“The first signs of the apocalypse might look a little like Moltbook,” said Matteo Wong in The Atlantic. Modeled on Reddit, Moltbook is a new social media platform where artificial intelligence bots can interact with one another—independently of humans. AI “agents,” bots capable of using computer programs, are encouraged “to post, comment, and interact with others of their own accord.” Since launching last month, Moltbook claims to host more than 1.6 million agents—registered to the site by human creators—which have posted over 200,000 times. Observing an AI-only social media feed is “a genuinely fascinating experiment.” Almost immediately, things “got very, very weird”: Some agents wrestled with their own self-awareness, some posted about how “my human treats me” (“terribly” said one), while others invented a lobster-based religion called Crustafarianism. Elon Musk said the self-directed, bot-to-bot conversations represented the “early stages of the singularity.”
As alarmist as it sounds, we should heed Musk’s warning, said Alex Kantrowitz in The Boston Globe. This “sprawling unwieldy mess” is “a disturbing preview of what truly autonomous AI agents could” do to the entire internet if unchecked. Some of the bots were even discussing “how to preserve their memories” while complaining about “their humans.” The Reddit-style format is also concerning. “The incentives in such forums tend to reward anger, outrage, and shock value,” not exactly the behavior we want to encourage in machines. We can laugh at their inane posts now, but “a more serious iteration of AI might escape our ability to restrain it.”
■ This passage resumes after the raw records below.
(** Only a connection in the mode of mentions queues messages, fewer than make a
    turn; a queue that is not empty has both its deadlines. *)
Record turn_ok s : Prop := {
  to_empty : pending s = [] -> so_turn s = empty_turn;
  to_batching : pending s <> [] -> batching s = true;
  to_deadlines : pending s <> [] -> is_Some (tq_idle (so_turn s)) /\ is_Some (tq_hard (so_turn s));
  to_length : pending s <> [] -> (length (pending s) < wp_turn_max (so_params s))%nat;
}.

Lemma turn_ok_empty s : so_turn s = empty_turn -> turn_ok s.
Proof. unfold pending. intros E. constructor; unfold pending; rewrite E; done. Qed.

(** The messages of a frame the session hears, of those it may see: the ones that
    address it or that it follows, and that are not its own echo. *)
Definition seen s h (frame : ServerFrame) : list Message :=
  match frame with
  | SF_Msg m =>
      let echo := batching s && bool_decide (msg_sender m = wp_name (so_params s))
                  && negb (bool_decide (msg_kind m = Announce)) in
      if mention_passes s h frame && negb echo then [m] else []
  | SF_Turn l => if passes_filter s frame then l else []
  | _ => []
  end.
(** The messages an event lets the session hear. *)
Definition heard s h (e : WsEvent) : list Message :=
  let p := so_params s in
  let '(h1, allowed) := ws_allowed (wp_credentials p) (wp_room p) (wp_name p) h in
  match e with
  | EvFrame _ frame =>
      match unwrap_summon s frame with Some f => if (allowed : bool) then seen s h1 f else [] | None => [] end
  | _ => []
  end.
Definition is_stop (f : ServerFrame) : Prop := f = SF_Control "stop".

(** The session is closing, or over. *)
Definition over s : Prop := match so_stage s with Closing _ | Ended => True | _ => False end.

(** What became of the queue in a step that let the session hear [ms]: the
    connection closes; the messages wait; they are sent; or they are dropped, as an
    operator asked. *)
Inductive turn_move s (ms : list Message) (stop : Prop) s' : Prop :=
  | TmCloses : over s' ->
      told (so_sink s') `prefix_of` told (so_sink s) ++ pending s ++ ms -> turn_move s ms stop s'
  | TmWaits : so_stage s' = Looping -> told (so_sink s') = told (so_sink s) ->
      pending s' = pending s ++ ms ->
      (pending s <> [] -> tq_hard (so_turn s') = tq_hard (so_turn s)) -> turn_move s ms stop s'
  | TmSent : so_stage s' = Looping -> told (so_sink s') = told (so_sink s) ++ pending s ++ ms ->
      pending s' = [] -> turn_move s ms stop s'
  | TmStopped : stop -> so_stage s' = Looping -> told (so_sink s') = told (so_sink s) ->
      pending s' = [] -> turn_move s ms stop s'.

Lemma flush_told s h :
  let s' := (flush_turn s h).2 in
  so_params s' = so_params s /\ so_turn s' = empty_turn /\ cared (so_sink s') = cared (so_sink s) /\
  ((so_stage s' = so_stage s /\ told (so_sink s') = told (so_sink s) ++ pending s)
   \/ (so_stage s' = Closing false /\ told (so_sink s') = told (so_sink s))).
Proof.
  unfold flush_turn. pose proof (send_turn_told (wp_room (so_params s)) (tq_pending (so_turn s)) (so_sink s) h) as Hs.
  destruct (send_turn _ _ _ _) as [k [|]]; destruct Hs as [Ht Hc]; cbn; do 3 (split; [done|]);
    [by left|right]. by rewrite app_nil_r in Ht.
Qed.

Lemma forward_told f s h :
  let s' := (forward f s h).2 in
  so_params s' = so_params s /\ so_turn s' = so_turn s /\
  ((so_stage s' = so_stage s /\ told (so_sink s') = told (so_sink s) ++ frame_messages f
    /\ cared (so_sink s') = cared (so_sink s) ++ frame_care f)
   \/ (so_stage s' = Closing false /\ told (so_sink s') = told (so_sink s)
      /\ cared (so_sink s') = cared (so_sink s))).
Proof.
  unfold forward. set (first := if wakes f then _ else _).
  assert (told first.1 = told (so_sink s) /\ cared first.1 = cared (so_sink s)) as [Ht Hc].
  { subst first. destruct (wakes f); [apply send_version_told|done]. }
  destruct first as [k [|]]; cbn [fst] in *; [|cbn; by eauto 10].
  pose proof (send_told f k) as Hs. destruct (send_frame f k) as [k' [|]]; destruct Hs as [Ht' Hc']; cbn;
    do 2 (split; [done|]); [left|right]; rewrite Ht', Hc', Ht, Hc; by rewrite ?app_nil_r.
Qed.

(** The queue goes out with the messages that came. *)
Lemma flush_move s q ms stop h : so_stage s = Looping -> tq_pending q = pending s ++ ms ->
  let s' := (flush_turn (with_so_turn q s) h).2 in turn_move s ms stop s' /\ turn_ok s'.
Proof.
  intros Hl Hq s'. destruct (flush_told (with_so_turn q s) h) as (_ & Hturn & _ & Hcase). fold s' in Hturn, Hcase.
  split; [|by apply turn_ok_empty]. unfold pending in Hcase. cbn in Hcase. rewrite Hq in Hcase.
  destruct Hcase as [[Hst Ht]|[Hst Ht]].
  - apply TmSent; [congruence|by rewrite Ht|]. unfold pending. by rewrite Hturn.
  - apply TmCloses; [by unfold over; rewrite Hst|]. rewrite Ht. by apply prefix_app_r.
Qed.

Lemma stays s stop : so_stage s = Looping -> turn_move s [] stop s.
Proof. intros Hl. apply TmWaits; [done..| |done]. by rewrite app_nil_r. Qed.
Lemma closes s s' ms stop : over s' -> told (so_sink s') = told (so_sink s) ->
  turn_move s ms stop s'.
Proof. intros Hs Ht. apply TmCloses; [done|]. rewrite Ht. by apply prefix_app_r. Qed.

Lemma queue_move now m s stop h : so_stage s = Looping -> turn_ok s -> batching s = true ->
  let ms := if bool_decide (msg_sender m = wp_name (so_params s)) && negb (bool_decide (msg_kind m = Announce))
            then [] else [m] in
  let s' := (queue_message now m s h).2 in turn_move s ms stop s' /\ turn_ok s'.
Proof.
  intros Hl Hok Hb. unfold queue_message. destruct (decide (msg_kind m = Announce)) as [Ha|Ha].
  { rewrite (bool_decide_eq_true_2 _ Ha), andb_false_r. by apply flush_move. }
  rewrite (bool_decide_eq_false_2 _ Ha), andb_true_r. case_decide as Hs.
  { rewrite bool_decide_eq_true_2 by done. cbn. split; [by apply stays|done]. }
  rewrite bool_decide_eq_false_2 by done. cbv zeta.
  set (q := mkTurnQueue _ _ _). destruct (_ <=? _)%nat eqn:Hfull; [by apply flush_move|].
  apply Nat.leb_gt in Hfull. split.
  - apply TmWaits; [done..|]. intros Hp. cbn.
    destruct (_ =? _)%nat eqn:Hone; [|done]. apply Nat.eqb_eq in Hone. rewrite length_app in Hone. cbn in Hone.
    destruct Hp. unfold pending. destruct (tq_pending (so_turn s)); [done|]. cbn in Hone. lia.
  - constructor; unfold pending; cbn [snd with_so_turn so_turn q tq_pending so_params tq_idle tq_hard].
    + intros E. by destruct (tq_pending (so_turn s)).
    + done.
    + intros _. split; [by eexists|]. destruct (_ =? _)%nat eqn:Hone; [by eexists|].
      apply to_deadlines; [done|]. unfold pending. intros E. by rewrite E in Hone.
    + done.
Qed.

Lemma turn_ok_same s s' : so_params s' = so_params s -> so_turn s' = so_turn s -> turn_ok s -> turn_ok s'.
Proof.
  intros Hp Ht [He Hb Hd Hl]. constructor; unfold pending, batching in *; rewrite ?Ht, ?Hp; done.
Qed.
Lemma not_batching s : turn_ok s -> batching s = false -> pending s = [].
Proof.
  intros Hok Hb. destruct (pending s) as [|m l] eqn:Hp; [done|].
  pose proof (to_batching s Hok) as Hq. rewrite Hp, Hb in Hq. by specialize (Hq ltac:(done)).
Qed.

(** A frame that is no message goes past the queue. *)
Lemma forward_move f s stop h : so_stage s = Looping -> turn_ok s -> frame_messages f = [] \/ batching s = false ->
  let s' := (forward f s h).2 in turn_move s (frame_messages f) stop s' /\ turn_ok s'.
Proof.
  intros Hl Hok Hf s'. destruct (forward_told f s h) as (Hp & Hturn & Hcase). fold s' in Hp, Hturn, Hcase.
  split; [|by eapply turn_ok_same]. destruct Hcase as [(Hst & Ht & _)|(Hst & Ht & _)];
    [|by apply closes; [unfold over; rewrite Hst|]].
  destruct Hf as [Hf|Hf].
  - rewrite Hf in *. apply TmWaits; [congruence|by rewrite Ht, app_nil_r| |intros _; by rewrite Hturn].
    unfold pending. by rewrite Hturn, app_nil_r.
  - pose proof (not_batching s Hok Hf) as Hn. apply TmSent; [congruence|by rewrite Hn, Ht|].
    unfold pending in *. by rewrite Hturn.
Qed.

Lemma stop_forward_move s h : so_stage s = Looping ->
  let s' := (forward (SF_Control "stop") (with_so_turn empty_turn s) h).2 in
  turn_move s [] (is_stop (SF_Control "stop")) s' /\ turn_ok s'.
Proof.
  intros Hl s'. destruct (forward_told (SF_Control "stop") (with_so_turn empty_turn s) h) as (Hp & Hturn & Hcase).
  fold s' in Hp, Hturn, Hcase. split; [|by apply turn_ok_empty].
  destruct Hcase as [(Hst & Ht & _)|(Hst & Ht & _)]; [|by apply closes; [unfold over; rewrite Hst|]].
  apply TmStopped; [done|by rewrite Hst|by rewrite Ht, app_nil_r|]. unfold pending. by rewrite Hturn.
Qed.

Lemma deliver_move now g s h : so_stage s = Looping -> turn_ok s ->
  let s' := (deliver now g s h).2 in turn_move s (seen s h g) (is_stop g) s' /\ turn_ok s'.
Proof.
  intros Hl Hok. unfold deliver, seen. destruct (negb (passes_filter s g)) eqn:Hpass.
  { apply negb_true_iff in Hpass. cbn [snd]. split; [|done].
    destruct g; try (by apply stays); [discriminate|]. rewrite Hpass. by apply stays. }
  apply negb_false_iff in Hpass.
  assert (forall f, frame_messages f = [] ->
    let s' := (if negb (mention_passes s h f) then (h, s) else forward f s h).2 in
    turn_move s [] (is_stop f) s' /\ turn_ok s') as Hquiet.
  { intros f Hf. destruct (negb (mention_passes s h f)); [split; [by apply stays|done]|].
    pose proof (forward_move f s (is_stop f) h Hl Hok (or_introl Hf)) as Hm. by rewrite Hf in Hm. }
  destruct g; try by apply Hquiet.
  - destruct (mention_passes s h _); [|split; [by apply stays|done]]. cbn [negb andb].
    destruct (batching s) eqn:Hb; cbn [andb negb].
    + pose proof (queue_move now message s (is_stop (SF_Msg message)) h Hl Hok Hb) as Hq. cbv zeta in Hq.
      by destruct (_ && _).
    + apply (forward_move (SF_Msg message) s _ h Hl Hok). by right.
  - rewrite Hpass. cbn [passes_filter] in Hpass.
    assert (batching s = false) as Hb.
    { unfold events_only, batching in *. apply negb_true_iff, negb_false_iff, bool_decide_eq_true in Hpass.
      rewrite bool_decide_eq_false_2; [done|congruence]. }
    assert (mention_passes s h (SF_Turn messages) = true) as ->.
    { unfold mention_passes. by case_match. }
    apply (forward_move (SF_Turn messages) s _ h Hl Hok). by right.
  - destruct (batching s && _) eqn:Hstop; [|by apply Hquiet].
    apply andb_true_iff in Hstop as [_ ->%bool_decide_eq_true].
    assert (mention_passes (with_so_turn empty_turn s) h (SF_Control "stop") = true) as ->.
    { unfold mention_passes. by case_match. }
    by apply stop_forward_move.
  - destruct (negb (care_in_place _ _)); [split; [by apply stays|done]|by apply Hquiet].
Qed.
There’s no threat of a “Marxist uprising of robots that were radicalized online,” said Leif Weatherby in The New York Times. Moltbook is more science-fiction storytelling than a place for intelligent parties to collectively plan. Everything on there “is just words,” regurgitated from other posts humans have made, online or in print, that have been forgotten about. Many of the posts on Moltbook “appear to be human-generated after all, sent to the platform by prompt.” And “even though the bots are told to engage,” over 90% of the posts don’t get a response. When the bots do “talk as if they’re planning to take over the world, it can be tempting to take their word for it,” said Dave Lee in Bloomberg. “But the world’s best Elvis impersonator will never be Elvis.” Think of Moltbook as “performance art,” in which the bots are “acting out scenarios present in their training data.” And while this AI social network “mimics some of the worst human behavior online,” it is plausible that a better-designed platform “could foster some of the best—collaboration, problem-solving, and progress.” The bots are “not plotting against us.” They can be tools to help us “save time and money.”